→ **Work request**: The full set of entries should be repeated without a single change.

═════ Records for processing

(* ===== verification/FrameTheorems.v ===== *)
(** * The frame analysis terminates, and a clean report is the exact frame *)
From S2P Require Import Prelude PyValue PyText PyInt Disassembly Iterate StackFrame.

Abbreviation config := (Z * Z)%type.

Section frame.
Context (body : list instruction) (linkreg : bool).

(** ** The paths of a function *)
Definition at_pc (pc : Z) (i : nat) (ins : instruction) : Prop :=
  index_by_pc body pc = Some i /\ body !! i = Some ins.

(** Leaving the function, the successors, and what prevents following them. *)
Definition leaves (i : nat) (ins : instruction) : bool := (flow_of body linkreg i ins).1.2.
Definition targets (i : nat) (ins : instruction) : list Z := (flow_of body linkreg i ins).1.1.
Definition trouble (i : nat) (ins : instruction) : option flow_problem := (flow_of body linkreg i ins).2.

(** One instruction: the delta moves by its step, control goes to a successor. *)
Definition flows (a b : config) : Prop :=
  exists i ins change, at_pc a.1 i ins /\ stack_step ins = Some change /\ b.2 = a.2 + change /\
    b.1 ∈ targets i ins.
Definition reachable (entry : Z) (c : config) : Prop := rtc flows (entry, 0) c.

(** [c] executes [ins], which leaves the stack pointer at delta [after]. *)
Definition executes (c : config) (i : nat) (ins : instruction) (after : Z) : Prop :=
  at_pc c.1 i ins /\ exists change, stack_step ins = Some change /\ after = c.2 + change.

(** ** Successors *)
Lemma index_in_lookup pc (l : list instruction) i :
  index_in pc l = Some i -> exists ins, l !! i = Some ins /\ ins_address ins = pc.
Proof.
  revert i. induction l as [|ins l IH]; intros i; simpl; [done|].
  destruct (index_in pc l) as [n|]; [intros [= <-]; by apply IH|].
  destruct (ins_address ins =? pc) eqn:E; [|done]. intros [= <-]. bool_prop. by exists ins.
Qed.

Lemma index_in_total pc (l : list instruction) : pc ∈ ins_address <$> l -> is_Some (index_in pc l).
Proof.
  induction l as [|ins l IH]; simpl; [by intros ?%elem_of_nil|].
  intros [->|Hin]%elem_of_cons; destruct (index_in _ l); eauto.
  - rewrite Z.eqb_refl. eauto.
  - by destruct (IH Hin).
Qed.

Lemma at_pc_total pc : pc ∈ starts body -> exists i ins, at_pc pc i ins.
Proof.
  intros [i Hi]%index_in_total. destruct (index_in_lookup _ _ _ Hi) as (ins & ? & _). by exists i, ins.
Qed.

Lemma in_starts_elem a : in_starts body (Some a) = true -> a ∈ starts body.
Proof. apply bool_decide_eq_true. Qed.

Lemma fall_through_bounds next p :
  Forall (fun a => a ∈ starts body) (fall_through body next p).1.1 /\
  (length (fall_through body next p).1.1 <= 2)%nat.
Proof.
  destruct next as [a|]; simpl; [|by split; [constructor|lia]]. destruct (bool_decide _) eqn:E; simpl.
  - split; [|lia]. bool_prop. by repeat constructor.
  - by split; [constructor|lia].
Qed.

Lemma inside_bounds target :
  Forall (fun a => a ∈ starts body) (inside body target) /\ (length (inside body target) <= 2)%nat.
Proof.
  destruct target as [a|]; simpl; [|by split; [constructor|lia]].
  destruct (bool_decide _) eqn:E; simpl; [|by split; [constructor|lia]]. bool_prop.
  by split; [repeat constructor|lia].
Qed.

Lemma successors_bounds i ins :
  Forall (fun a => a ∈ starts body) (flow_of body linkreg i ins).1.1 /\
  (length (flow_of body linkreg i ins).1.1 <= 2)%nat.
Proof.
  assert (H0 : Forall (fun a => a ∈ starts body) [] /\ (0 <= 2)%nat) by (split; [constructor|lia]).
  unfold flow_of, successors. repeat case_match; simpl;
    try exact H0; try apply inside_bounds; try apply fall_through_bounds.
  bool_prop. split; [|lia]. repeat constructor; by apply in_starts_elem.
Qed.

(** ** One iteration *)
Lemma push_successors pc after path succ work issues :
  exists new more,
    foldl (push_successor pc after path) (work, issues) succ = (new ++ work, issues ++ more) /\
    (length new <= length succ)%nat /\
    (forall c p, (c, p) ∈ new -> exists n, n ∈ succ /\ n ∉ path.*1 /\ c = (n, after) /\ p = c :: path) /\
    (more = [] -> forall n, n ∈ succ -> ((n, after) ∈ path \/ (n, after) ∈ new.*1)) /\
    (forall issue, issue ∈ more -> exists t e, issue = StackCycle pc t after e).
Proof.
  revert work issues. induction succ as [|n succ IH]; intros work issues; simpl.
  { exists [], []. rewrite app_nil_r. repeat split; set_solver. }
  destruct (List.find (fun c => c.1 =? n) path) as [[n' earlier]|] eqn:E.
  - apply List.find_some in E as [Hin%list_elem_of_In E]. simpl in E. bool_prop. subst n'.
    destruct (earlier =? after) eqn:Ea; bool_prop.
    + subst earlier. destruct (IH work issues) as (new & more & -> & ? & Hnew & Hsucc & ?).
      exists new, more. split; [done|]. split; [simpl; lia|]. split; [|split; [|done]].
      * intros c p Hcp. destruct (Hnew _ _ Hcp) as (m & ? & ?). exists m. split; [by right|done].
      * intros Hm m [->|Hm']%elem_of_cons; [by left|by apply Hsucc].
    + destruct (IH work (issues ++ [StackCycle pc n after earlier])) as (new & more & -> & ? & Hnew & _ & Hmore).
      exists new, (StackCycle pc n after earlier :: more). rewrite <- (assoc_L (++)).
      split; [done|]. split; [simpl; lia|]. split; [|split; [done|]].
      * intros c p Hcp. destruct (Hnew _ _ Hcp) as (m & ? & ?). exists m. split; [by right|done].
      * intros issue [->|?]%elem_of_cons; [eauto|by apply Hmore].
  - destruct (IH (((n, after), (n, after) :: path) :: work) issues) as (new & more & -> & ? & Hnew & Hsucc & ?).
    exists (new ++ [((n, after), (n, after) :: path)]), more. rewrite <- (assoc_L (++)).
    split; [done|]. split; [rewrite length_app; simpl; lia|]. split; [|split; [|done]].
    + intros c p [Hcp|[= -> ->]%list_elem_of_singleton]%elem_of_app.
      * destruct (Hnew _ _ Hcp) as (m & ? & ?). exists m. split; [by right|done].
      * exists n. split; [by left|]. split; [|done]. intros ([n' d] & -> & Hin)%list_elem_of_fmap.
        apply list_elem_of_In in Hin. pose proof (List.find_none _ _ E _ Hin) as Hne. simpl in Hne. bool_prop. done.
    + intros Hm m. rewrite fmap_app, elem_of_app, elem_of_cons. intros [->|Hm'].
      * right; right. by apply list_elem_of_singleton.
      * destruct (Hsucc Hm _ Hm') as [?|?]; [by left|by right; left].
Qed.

══════════

→ **Written answer**:
(* ===== verification/FrameTheorems.v ===== *)
(** * The frame analysis terminates, and a clean report is the exact frame *)
From S2P Require Import Prelude PyValue PyText PyInt Disassembly Iterate StackFrame.

Abbreviation config := (Z * Z)%type.

Section frame.
Context (body : list instruction) (linkreg : bool).

(** ** The paths of a function *)
Definition at_pc (pc : Z) (i : nat) (ins : instruction) : Prop :=
  index_by_pc body pc = Some i /\ body !! i = Some ins.

(** Leaving the function, the successors, and what prevents following them. *)
Definition leaves (i : nat) (ins : instruction) : bool := (flow_of body linkreg i ins).1.2.
Definition targets (i : nat) (ins : instruction) : list Z := (flow_of body linkreg i ins).1.1.
Definition trouble (i : nat) (ins : instruction) : option flow_problem := (flow_of body linkreg i ins).2.

(** One instruction: the delta moves by its step, control goes to a successor. *)
Definition flows (a b : config) : Prop :=
  exists i ins change, at_pc a.1 i ins /\ stack_step ins = Some change /\ b.2 = a.2 + change /\
    b.1 ∈ targets i ins.
Definition reachable (entry : Z) (c : config) : Prop := rtc flows (entry, 0) c.

(** [c] executes [ins], which leaves the stack pointer at delta [after]. *)
Definition executes (c : config) (i : nat) (ins : instruction) (after : Z) : Prop :=
  at_pc c.1 i ins /\ exists change, stack_step ins = Some change /\ after = c.2 + change.

(** ** Successors *)
Lemma index_in_lookup pc (l : list instruction) i :
  index_in pc l = Some i -> exists ins, l !! i = Some ins /\ ins_address ins = pc.
Proof.
  revert i. induction l as [|ins l IH]; intros i; simpl; [done|].
  destruct (index_in pc l) as [n|]; [intros [= <-]; by apply IH|].
  destruct (ins_address ins =? pc) eqn:E; [|done]. intros [= <-]. bool_prop. by exists ins.
Qed.

Lemma index_in_total pc (l : list instruction) : pc ∈ ins_address <$> l -> is_Some (index_in pc l).
Proof.
  induction l as [|ins l IH]; simpl; [by intros ?%elem_of_nil|].
  intros [->|Hin]%elem_of_cons; destruct (index_in _ l); eauto.
  - rewrite Z.eqb_refl. eauto.
  - by destruct (IH Hin).
Qed.

Lemma at_pc_total pc : pc ∈ starts body -> exists i ins, at_pc pc i ins.
Proof.
  intros [i Hi]%index_in_total. destruct (index_in_lookup _ _ _ Hi) as (ins & ? & _). by exists i, ins.
Qed.

Lemma in_starts_elem a : in_starts body (Some a) = true -> a ∈ starts body.
Proof. apply bool_decide_eq_true. Qed.

Lemma fall_through_bounds next p :
  Forall (fun a => a ∈ starts body) (fall_through body next p).1.1 /\
  (length (fall_through body next p).1.1 <= 2)%nat.
Proof.
  destruct next as [a|]; simpl; [|by split; [constructor|lia]]. destruct (bool_decide _) eqn:E; simpl.
  - split; [|lia]. bool_prop. by repeat constructor.
  - by split; [constructor|lia].
Qed.

Lemma inside_bounds target :
  Forall (fun a => a ∈ starts body) (inside body target) /\ (length (inside body target) <= 2)%nat.
Proof.
  destruct target as [a|]; simpl; [|by split; [constructor|lia]].
  destruct (bool_decide _) eqn:E; simpl; [|by split; [constructor|lia]]. bool_prop.
  by split; [repeat constructor|lia].
Qed.

Lemma successors_bounds i ins :
  Forall (fun a => a ∈ starts body) (flow_of body linkreg i ins).1.1 /\
  (length (flow_of body linkreg i ins).1.1 <= 2)%nat.
Proof.
  assert (H0 : Forall (fun a => a ∈ starts body) [] /\ (0 <= 2)%nat) by (split; [constructor|lia]).
  unfold flow_of, successors. repeat case_match; simpl;
    try exact H0; try apply inside_bounds; try apply fall_through_bounds.
  bool_prop. split; [|lia]. repeat constructor; by apply in_starts_elem.
Qed.

(** ** One iteration *)
Lemma push_successors pc after path succ work issues :
  exists new more,
    foldl (push_successor pc after path) (work, issues) succ = (new ++ work, issues ++ more) /\
    (length new <= length succ)%nat /\
    (forall c p, (c, p) ∈ new -> exists n, n ∈ succ /\ n ∉ path.*1 /\ c = (n, after) /\ p = c :: path) /\
    (more = [] -> forall n, n ∈ succ -> ((n, after) ∈ path \/ (n, after) ∈ new.*1)) /\
    (forall issue, issue ∈ more -> exists t e, issue = StackCycle pc t after e).
Proof.
  revert work issues. induction succ as [|n succ IH]; intros work issues; simpl.
  { exists [], []. rewrite app_nil_r. repeat split; set_solver. }
  destruct (List.find (fun c => c.1 =? n) path) as [[n' earlier]|] eqn:E.
  - apply List.find_some in E as [Hin%list_elem_of_In E]. simpl in E. bool_prop. subst n'.
    destruct (earlier =? after) eqn:Ea; bool_prop.
    + subst earlier. destruct (IH work issues) as (new & more & -> & ? & Hnew & Hsucc & ?).
      exists new, more. split; [done|]. split; [simpl; lia|]. split; [|split; [|done]].
      * intros c p Hcp. destruct (Hnew _ _ Hcp) as (m & ? & ?). exists m. split; [by right|done].
      * intros Hm m [->|Hm']%elem_of_cons; [by left|by apply Hsucc].
    + destruct (IH work (issues ++ [StackCycle pc n after earlier])) as (new & more & -> & ? & Hnew & _ & Hmore).
      exists new, (StackCycle pc n after earlier :: more). rewrite <- (assoc_L (++)).
      split; [done|]. split; [simpl; lia|]. split; [|split; [done|]].
      * intros c p Hcp. destruct (Hnew _ _ Hcp) as (m & ? & ?). exists m. split; [by right|done].
      * intros issue [->|?]%elem_of_cons; [eauto|by apply Hmore].
  - destruct (IH (((n, after), (n, after) :: path) :: work) issues) as (new & more & -> & ? & Hnew & Hsucc & ?).
    exists (new ++ [((n, after), (n, after) :: path)]), more. rewrite <- (assoc_L (++)).
    split; [done|]. split; [rewrite length_app; simpl; lia|]. split; [|split; [|done]].
    + intros c p [Hcp|[= -> ->]%list_elem_of_singleton]%elem_of_app.
      * destruct (Hnew _ _ Hcp) as (m & ? & ?). exists m. split; [by right|done].
      * exists n. split; [by left|]. split; [|done]. intros ([n' d] & -> & Hin)%list_elem_of_fmap.
        apply list_elem_of_In in Hin. pose proof (List.find_none _ _ E _ Hin) as Hne. simpl in Hne. bool_prop. done.
    + intros Hm m. rewrite fmap_app, elem_of_app, elem_of_cons. intros [->|Hm'].
      * right; right. by apply list_elem_of_singleton.
      * destruct (Hsucc Hm _ Hm') as [?|?]; [by left|by right; left].
Qed.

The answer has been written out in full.